Bei SRM wird in den Strahlungshaushalt der Erde eingegriffen, durch die Ausbringung von Schwefelpartikeln in der Atmosphäre, die künstliche Aufhellung von Wolken oder andere rückstrahlungskrafterhöhende Maßnahmen. Das Ziel dieser Maßnahmen ist die Begrenzung der Erderwärmung durch Rückstrahlung von Sonnenlicht, sie beeinflussen aber nicht die Konzentration von Treibhausgasen und können daher auch nicht andere Konsequenzen einer erhöhten atmosphärischen CO2-Konzentration, wie die Versauerung der Meere, verhindern.
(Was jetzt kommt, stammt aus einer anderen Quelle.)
Lemma der_scalar_step_spec rest rest' :
  Forall is_byte rest ->
  der_scalar_step rest = Some rest' <->
  exists enc, rest = [2; len enc] ++ enc ++ rest' /\ der_scalar enc.
Proof.
  intros Hb. unfold der_scalar_step. split.
  - destruct rest as [|tag [|size body]]; try done. intros H.
    destruct (tag =? 2) eqn:Et; [|done]. cbn [negb] in H. guards H. zbool.
    injection H as <-. subst tag.
    apply Forall_cons in Hb as [_ [Hs Hbody]%Forall_cons]. unfold is_byte in Hs.
    assert (Henc : Forall is_byte (take (Z.to_nat size) body)) by (by apply Forall_take).
    rename select (ScalarInP256Range _ = true) into Hsc.
    apply ScalarInP256Range_spec in Hsc; [|done].
    exists (take (Z.to_nat size) body). split; [|unfold der_scalar; tauto].
    cbn [app]. rewrite take_drop. do 2 f_equal.
    unfold len in *. rewrite length_take. lia.
  - intros (enc & -> & Henc & Hpos & Hv). cbn [app].
    destruct (der_positive_size enc Henc Hpos (proj2 Hv)) as [Hl _].
    assert (enc <> []) by (intros ->; by destruct Hpos as (? & ? & ? & _)).
    assert (0 < len enc <= 33) by (unfold len; destruct enc; [done | simpl in *; lia]).
    replace (Z.to_nat (len enc)) with (length enc) by (unfold len; lia).
    rewrite take_app_length, drop_app_length, len_app, Z.eqb_refl. cbn [negb].
    rewrite (proj2 (Z.eqb_neq _ _)), !(proj2 (Z.ltb_ge _ _))
      by (pose proof (len_nonneg rest'); lia).
    rewrite (proj2 (ScalarInP256Range_spec enc Henc)) by tauto. done.
Qed.
Ltac pos := repeat match goal with
  |- context [position (St ?p ?t)] => change (position (St p t)) with (len p) end.

Definition failed (s : Parser) : Prop :=
  error s <> JSON_OK /\ 0 <= error_offset s <= length_ json /\ len (tokens s) <= capacity.

Lemma wp_read i s Q : 0 <= i < length_ json -> Q (byte_at json i) s -> wp (read json i) s Q.
Proof.
  intros Hi. unfold wp, read.
  rewrite (proj2 (Z.leb_le 0 i)), (proj2 (Z.ltb_lt i _)) by lia. done.
Qed.

Lemma wp_peek pre r ts f Q :
  json = pre ++ r ->
  Q (match r with c :: _ => f c | [] => false end) (St pre ts) ->
  wp (peek_is json f) (St pre ts) Q.
Proof.
  intros Hj HQ. unfold peek_is. apply wp_bind, wp_get_position. simpl.
  unfold length_. pose proof (len_nonneg pre).
  destruct r as [|c r].
  - rewrite Hj, app_nil_r, Z.ltb_irrefl. by apply wp_ret.
  - assert (len pre < len json) by (rewrite Hj, len_app, len_cons; pose proof (len_nonneg r); lia).
    rewrite (proj2 (Z.ltb_lt _ _)) by done.
    apply wp_bind, wp_read; [unfold length_; lia|]. apply wp_ret.
    rewrite Hj, byte_at_here. done.
Qed.

Lemma wp_skip_while f fuel pre r ts Q :
  json = pre ++ r -> (length r < fuel)%nat ->
  (forall w r', r = w ++ r' -> Forall (fun c => f c = true) w ->
     match r' with c :: _ => f c = false | [] => True end ->
     Q tt (St (pre ++ w) ts)) ->
  wp (skip_while json fuel f) (St pre ts) Q.
Proof.
  revert pre r. induction fuel as [|fuel IH]; intros pre r Hj Hf HQ; [lia|].
  cbn [skip_while]. apply wp_bind. eapply wp_peek; [done|].
  destruct r as [|c r].
  { apply wp_ret. rewrite <- (app_nil_r pre). by apply (HQ [] []). }
  destruct (f c) eqn:Ec.
  - apply wp_bind, wp_get_position, wp_bind, wp_set_position. simpl.
    replace (len pre + 1) with (len (pre ++ [c])) by (rewrite len_app; done).
    apply (IH (pre ++ [c]) r); [by rewrite <- app_assoc | simpl in Hf; lia |].
    intros w r' -> Hw Hr'. rewrite <- app_assoc. apply (HQ (c :: w) r'); auto.
  - apply wp_ret. rewrite <- (app_nil_r pre). by apply (HQ [] (c :: r)).
Qed.
(* ===== verification/HttpResponse.v ===== *)
(** * HTTP responses of the update client
    (src/src/update/http_response_parser.cpp, src/src/update/body_sinks.cpp)

    [Module Body] models [HttpBodyDecoder], the streaming decoder of an exactly
    framed body, against an interface of body sinks ([BodySink], implemented by
    [BoundedMemoryBodySink]).  Its specification is a byte-level automaton; the
    theorems show that [Feed] implements it for every way the network splits
    the data, and that the automaton accepts exactly the Content-Length and
    chunked wire formats.  [Module Head] models [ParseHttpResponseHead]. *)
From S2P Require Import Prelude.
From Stdlib Require Import Ascii.
Local Open Scope Z_scope.

Definition kMaximumHttpHeaderBytes : Z := 32768.
Definition kMaximumHttpLocationBytes : Z := 2048.
Definition kMaximumHttpContentTypeBytes : Z := 96.

Inductive HttpParseStatus :=
| PS_Ok | PS_NeedMoreData | PS_InvalidArgument | PS_HeaderTooLarge | PS_InvalidStatusLine
| PS_InvalidHeader | PS_DuplicateHeader | PS_UnsupportedTransferEncoding
| PS_UnsupportedContentEncoding | PS_AmbiguousBodyLength | PS_MissingBodyLength
| PS_InvalidContentLength | PS_MissingLocation | PS_OutputTooSmall.

#[export] Instance HttpParseStatus_eq_dec : EqDecision HttpParseStatus.
Proof. solve_decision. Defined.

(** The C strings [location] and [content_type] are the bytes before their
    terminator. *)
Record HttpResponseHead := mkHead {
  status_code : Z;
  has_content_length : bool;
  content_length : Z;
  chunked : bool;
  connection_close : bool;
  location : bytes;
  content_type : bytes;
}.

Inductive HttpBodyStatus :=
| BS_Ok | BS_Complete | BS_InvalidArgument | BS_TooLarge | BS_SinkRejected
| BS_InvalidChunk | BS_UnexpectedData | BS_Truncated.

#[export] Instance HttpBodyStatus_eq_dec : EqDecision HttpBodyStatus.
Proof. solve_decision. Defined.
(* ===== verification/HttpRequest.v ===== *)
(** * HTTP requests of the remote-control server
    (src/src/remote/http_types.cpp, src/src/remote/http_parser.cpp)

    The shared HTTP vocabulary ([Module Types]) and the incremental request
    parser ([Module Parser]).  A string view is the list of its bytes: a null
    view has size 0 and every function of the source treats it as the empty
    view.  The views of a parsed request are given by their contents.  The
    theorems: the parser is insensitive to how the connection splits the
    head, an accepted head is the printed form of the request it reports, and
    body framing is unambiguous. *)
From S2P Require Import Prelude.
From Stdlib Require Import Ascii.
Local Open Scope Z_scope.

(** ** Types (http_types.cpp) *)
Module Types.
Definition kHttpMaximumHeaderBytes : Z := 8192.
Definition kHttpMaximumRequestTargetBytes : Z := 2048.
Definition kHttpMaximumRequestHeaders : Z := 64.
Definition kHttpMaximumResponseHeaders : Z := 16.
Definition kHttpMaximumResponseHeaderBytes : Z := 2048.
Definition kHttpResponseStreamBufferBytes : Z := 1024.

Definition HttpStringEquals (value expected : bytes) : bool := bytes_eqb value expected.
Definition HttpStringEqualsInsensitive (value expected : bytes) : bool :=
  bytes_eqb (map AsciiLower value) (map AsciiLower expected).
Definition HttpStringStartsWith (value prefix : bytes) : bool := starts_with prefix value.

Inductive HttpMethod := Get | Head | Put | Post | Delete.

#[export] Instance HttpMethod_eq_dec : EqDecision HttpMethod.
Proof. solve_decision. Defined.

Definition HttpMethodName (method : HttpMethod) : bytes :=
  match method with
  | Get => str "GET"
  | Head => str "HEAD"
  | Put => str "PUT"
  | Post => str "POST"
  | Delete => str "DELETE"
  end.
Ein verwandter, jedoch weniger diskutierter Vorschlag ist, die Rückstrahlung von terrestrischer Infrarotstrahlung zu verringern. Im Gegensatz zu CDR-Maßnahmen wirken sich SRM-Maßnahmen relativ schnell, im Zeitraum von wenigen Monaten oder sogar Wochen, auf die Temperatur aus. Die Folgen von SRM-Maßnahmen sind in ihrer Umfasstheit noch wenig verstanden. Sicher ist, dass trotz einer globalen Begrenzung des Temperaturanstiegs durch solche Maßnahmen es zu einer Veränderung von Niederschlagsmustern sowie regional sehr ungleichen Temperaturänderungen kommt. Dies kann sich negativ Agrarwirtschaft, Ökosysteme und weitere Bereiche auswirken. Hinzu kommen Risiken wie Schäden an der Ozon-Schicht, sowie erhöhte Zufuhr von toxischen Substanzen wie Schwefelsäure in der Umwelt. SRM-Maßnahmen müssten dauerhaft weitergeführt werden, wenn sie einmal angefangen wurden. Sollte dies – etwa wegen politischer oder wirtschaftlicher Instabilität – nicht möglich sein, führt dies schnell zum ‚Nachholen’ der künstlich vermiedenen Erwärmung mit befürchteten immensen Folgen.
 

Die Germanwatch-Perspektive

Diejenigen Maßnahmen mit großräumigem Eingriff in den Strahlungshaushalt der Sonne (SRM – Solar Radiation Management) lehnt Germanwatch wegen der damit einhergehenden gewaltigen Risiken zum gegenwärtigen Zeitpunkt strikt ab, und zwar nicht nur in der Umsetzung, sondern auch Forschung zu ihrer Umsetzung.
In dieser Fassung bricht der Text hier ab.